Não restam dúvidas de que se tratará de um julgamento sem precedentes e de dimensões consideráveis. “Vai ser duro. A acusação terá um papel particularmente interveniente”, sublinhou o advogado da família Monteiro.
Acusação não resiste
Miranda Boavida, advogado de defesa de três arguidos, não esperava esta acusação. “Mas não fiquei aterrorizado”, comentou ao DN. “O tribunal há-de acabar por fazer justiça”. Tem a certeza, porém, de que “vai acontecer uma grande batalha jurídica e, tanto quanto sei dos factos, a acusação de genocídio não vai resistir em julgamento”.
“Estranha”, é como José Falcão, da SOS Racismo, classifica a publicação da notícia. Em sua opinião, "O Independente" não deveria ter especificado que o MP propunha a prisão preventiva de seis dos arguidos que ainda não se encontram detidos, por “ser um convite à fuga”.
O único comentário negativo de José Falcão à notícia. A acusação formulada “é muito importante”, mas lamenta que só agora o MP “tenha decidido ser tão forte”. Quanto aos tribunais, acusa, “têm dado, até agora, impunidade à extrema-direita”.
Para o alto-comissário para as Minorias Étnicas, a acusação significa que “em Portugal já não há vontade para se banalizarem estas violências racistas”. José Leitão sublinhou que “a forma serena e madura” como a comunidade cabo-verdiana se comportou na altura é compensada. “Não permitiremos que no nosso país alguém seja vítima de crime racista sem que seja sancionado”.

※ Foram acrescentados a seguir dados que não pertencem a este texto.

Ltac provides_destruct H :=
  unfold provides in H;
  repeat (let Hx := fresh "Hx" in apply Forall_cons in H as [Hx H]; cbn [fst snd] in Hx);
  repeat match goal with
    | Hx : match modules ?I !! ?m with _ => _ end |- _ =>
        let Hm := fresh "Hm" in destruct (modules I !! m) eqn:Hm; [|contradiction]
    end;
  repeat match goal with Hf : Forall _ (_ :: _) |- _ => apply Forall_cons in Hf as [? Hf] end.

(** Lines 1-18. *)
Lemma exec_head I :
  Forall (provides I) (take 8 requirements) ->
  exists g, esm_iter (exec_stmt I) (take 8 module_body) ∅ = (inr tt, g) /\
    g !! "os" = Some (VModule "os") /\ g !! "logged" = Some (VName "mast.logging" "logged") /\
    g !! "PROVIDER_MAP" = Some (VDict (PROVIDER_MAP (STATUS_XPATH_value I))) /\
    g !! "mast_home" = None /\ g !! "WebPlugin" = None.
Proof.
  intros H. cbn [take requirements] in H. provides_destruct H.
  cbn [take module_body esm_iter exec_stmt]. boot_run.
  all: eexists; split; [reflexivity|]; by simplify_map_eq.
Qed.

(** Line 20. *)
Lemma exec_mast_home I g ns :
  g !! "os" = Some (VModule "os") -> modules I !! "os" = Some ns -> "environ" ∈ ns ->
  exec_stmt I SMastHome g =
    match environ I !! "MAST_HOME" with
    | Some h => (inr tt, <["mast_home" := VStr h]> g)
    | None => (inl (EnvKeyError "MAST_HOME"), g)
    end.
Proof. intros. cbn [exec_stmt]. boot_run. by destruct (environ I !! "MAST_HOME"). Qed.

(** Lines 23-35. *)
Lemma exec_tail I g :
  Forall (provides I) (drop 8 requirements) ->
  g !! "logged" = Some (VName "mast.logging" "logged") ->
  exists g', esm_iter (exec_stmt I) (drop 9 module_body) g = (inr tt, g') /\
    g' !! "WebPlugin" = Some (VClass "WebPlugin" "Plugin") /\
    g' !! "PROVIDER_MAP" = g !! "PROVIDER_MAP" /\ g' !! "mast_home" = g !! "mast_home".
Proof.
  intros H Hl. cbn [drop requirements] in H. provides_destruct H.
  cbn [drop module_body esm_iter exec_stmt]. boot_run.
  eexists; split; [reflexivity|]. boot_run. by split_and!.
Qed.

Lemma provides_os I :
  Forall (provides I) (take 8 requirements) ->
  exists ns, modules I !! "os" = Some ns /\ "environ" ∈ ns.
Proof. intros H. cbn [take requirements] in H. provides_destruct H. eauto. Qed.

Lemma module_body_split : module_body = take 8 module_body ++ SMastHome :: drop 9 module_body.
Proof. reflexivity. Qed.

Lemma requirements_split : requirements = take 8 requirements ++ drop 8 requirements.
Proof. reflexivity. Qed.

(** The module stops at line 20 without [MAST_HOME], whatever lines 31-33
    import; otherwise it defines [WebPlugin]. *)
Lemma exec_module I :
  installed I ->
  exists g, esm_iter (exec_stmt I) module_body ∅ =
    (match environ I !! "MAST_HOME" with
     | Some _ => inr tt | None => inl (EnvKeyError "MAST_HOME") end, g) /\
    g !! "PROVIDER_MAP" = Some (VDict (PROVIDER_MAP (STATUS_XPATH_value I))) /\
    match environ I !! "MAST_HOME" with
    | Some h => g !! "mast_home" = Some (VStr h) /\
        g !! "WebPlugin" = Some (VClass "WebPlugin" "Plugin")
    | None => g !! "WebPlugin" = None
    end.
Proof.
  unfold installed. rewrite requirements_split, Forall_app. intros [Hh Ht].
  destruct (exec_head I Hh) as (g1 & E1 & Hos & Hlog & Hpm & Hmh & Hwp).
  destruct (provides_os I Hh) as (ns & Hns & Hen).
  rewrite module_body_split, esm_iter_app. unfold esm_bind at 1. rewrite E1.
  cbn [esm_iter]. unfold esm_bind at 1. rewrite (exec_mast_home I g1 ns) by done.
  destruct (environ I !! "MAST_HOME") as [h|]; [|by exists g1].
  destruct (exec_tail I (<["mast_home" := VStr h]> g1) Ht) as (g2 & E2 & Hw & Hp & Hm).
  { by rewrite lookup_insert_ne. }
  exists g2. rewrite E2, Hp, Hm, lookup_insert_ne, lookup_insert_eq by done. by split_and!.
Qed.

(** A module that fails to import fails the load, with the filesystem
    untouched: [__init__] never runs. *)
Lemma start_plugin_import_error module_file I g fs e g' :
  esm_iter (exec_stmt I) module_body g = (inl e, g') ->
  start_plugin module_file I (g, fs) = (inl e, (g', fs)).
Proof. intros E. unfold start_plugin, esm_on_fst. esm_unfold. cbn [fst snd]. by rewrite E. Qed.

(** Without [MAST_HOME] the load stops at line 20 as soon as lines 1-18
    succeed, whether or not the modules of lines 31-33 are installed. *)
Lemma start_plugin_no_mast_home module_file I fs :
  Forall (provides I) (take 8 requirements) -> environ I !! "MAST_HOME" = None ->
  exists g, start_plugin module_file I (∅, fs) = (inl (EnvKeyError "MAST_HOME"), (g, fs)) /\
    g !! "WebPlugin" = None.
Proof.
  intros Hh Hn. destruct (exec_head I Hh) as (g1 & E1 & Hos & _ & _ & _ & Hwp).
  destruct (provides_os I Hh) as (ns & Hns & Hen).
  exists g1. split; [|done]. apply start_plugin_import_error.
  rewrite module_body_split, esm_iter_app. unfold esm_bind at 1. rewrite E1.
  cbn [esm_iter]. unfold esm_bind at 1. by rewrite (exec_mast_home I g1 ns), Hn.
Qed.

(** Loading the plugin as the web console does, by importing
    status.py (its top-level statements, lines 1-35, in order) and
    calling [WebPlugin()], refines [load_plugin]: in an installation that
    provides every module and name the module imports, the outcome and
    the filesystem are those of [load_plugin] (the [MAST_HOME] lookup of
    line 20, then [__init__]); [PROVIDER_MAP] is bound to the map of
    [ProviderMap] for the installation's [datapower.STATUS_XPATH]; and
    without [MAST_HOME] the class [WebPlugin] is never defined. *)
Theorem start_plugin_refines module_file I fs :
  installed I ->
  let '(r, (g, fs')) := start_plugin module_file I (∅, fs) in
  (r, fs') = load_plugin module_file (environ I) fs /\
  g !! "PROVIDER_MAP" = Some (VDict (PROVIDER_MAP (STATUS_XPATH_value I))) /\
  match environ I !! "MAST_HOME" with
  | Some h => g !! "mast_home" = Some (VStr h) /\
      g !! "WebPlugin" = Some (VClass "WebPlugin" "Plugin")
  | None => g !! "WebPlugin" = None
  end.
Proof.
  intros Hi. destruct (exec_module I Hi) as (g & E & Hpm & Hm).
  unfold load_plugin. destruct (environ I !! "MAST_HOME") as [h|] eqn:Hh.
  - destruct Hm as [Hmh Hwp]. unfold start_plugin, esm_on_fst, esm_on_snd. esm_unfold.
    cbn [fst snd]. rewrite E. cbn [fst snd]. rewrite Hwp, Hmh.
    cbn [fst snd]. destruct (WebPlugin_init module_file h fs) as [r fs']. by split_and!.
  - rewrite (start_plugin_import_error _ _ _ _ _ _ E). by split_and!.
Qed.

(** ** A concrete installation *)

Definition I_full : Interp := mkInterp
  (list_to_map [("os", {["environ"]}); ("flask", ∅);
                ("mast.logging", {["make_logger"; "logged"]}); ("time", {["sleep"]});
                ("mast.timestamp", {["Timestamp"]}); ("mast.xor", {["xordecode"; "xorencode"]});
                ("mast.datapower", ∅); ("mast.datapower.datapower", {["STATUS_XPATH"]});
                ("mast.plugins.web", {["Plugin"]}); ("mast.plugin_utils.plugin_functions", ∅);
                ("functools", {["partial"; "update_wrapper"]})])
  "/*[local-name()='Envelope']/*[local-name()='Body']" {[ "MAST_HOME" := "/mast" ]}.

Lemma installed_I_full : installed I_full.
Proof. apply (bool_decide_unpack _). by vm_compute. Qed.

Lemma start_plugin_refines_witness :
  let '(r, (g, fs')) := start_plugin sample_module I_full (∅, fs_dev) in
  (r, fs') = load_plugin sample_module (environ I_full) fs_dev /\
  g !! "PROVIDER_MAP" = Some (VDict (PROVIDER_MAP (STATUS_XPATH_value I_full))) /\
  g !! "mast_home" = Some (VStr "/mast") /\ g !! "WebPlugin" = Some (VClass "WebPlugin" "Plugin").
Proof. exact (start_plugin_refines sample_module I_full fs_dev installed_I_full). Defined.

End Bootstrap.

Deverá ser publicado dentro de dias, no Diário da República, um projecto de lei, aprovado na Assembleia por unanimidade, do qual José Leitão foi o primeiro subscritor. O documento prevê que nos crimes de carácter racista se possam constituir como assistentes as associações de imigrantes, anti-racistas ou defensoras dos direitos do Homem.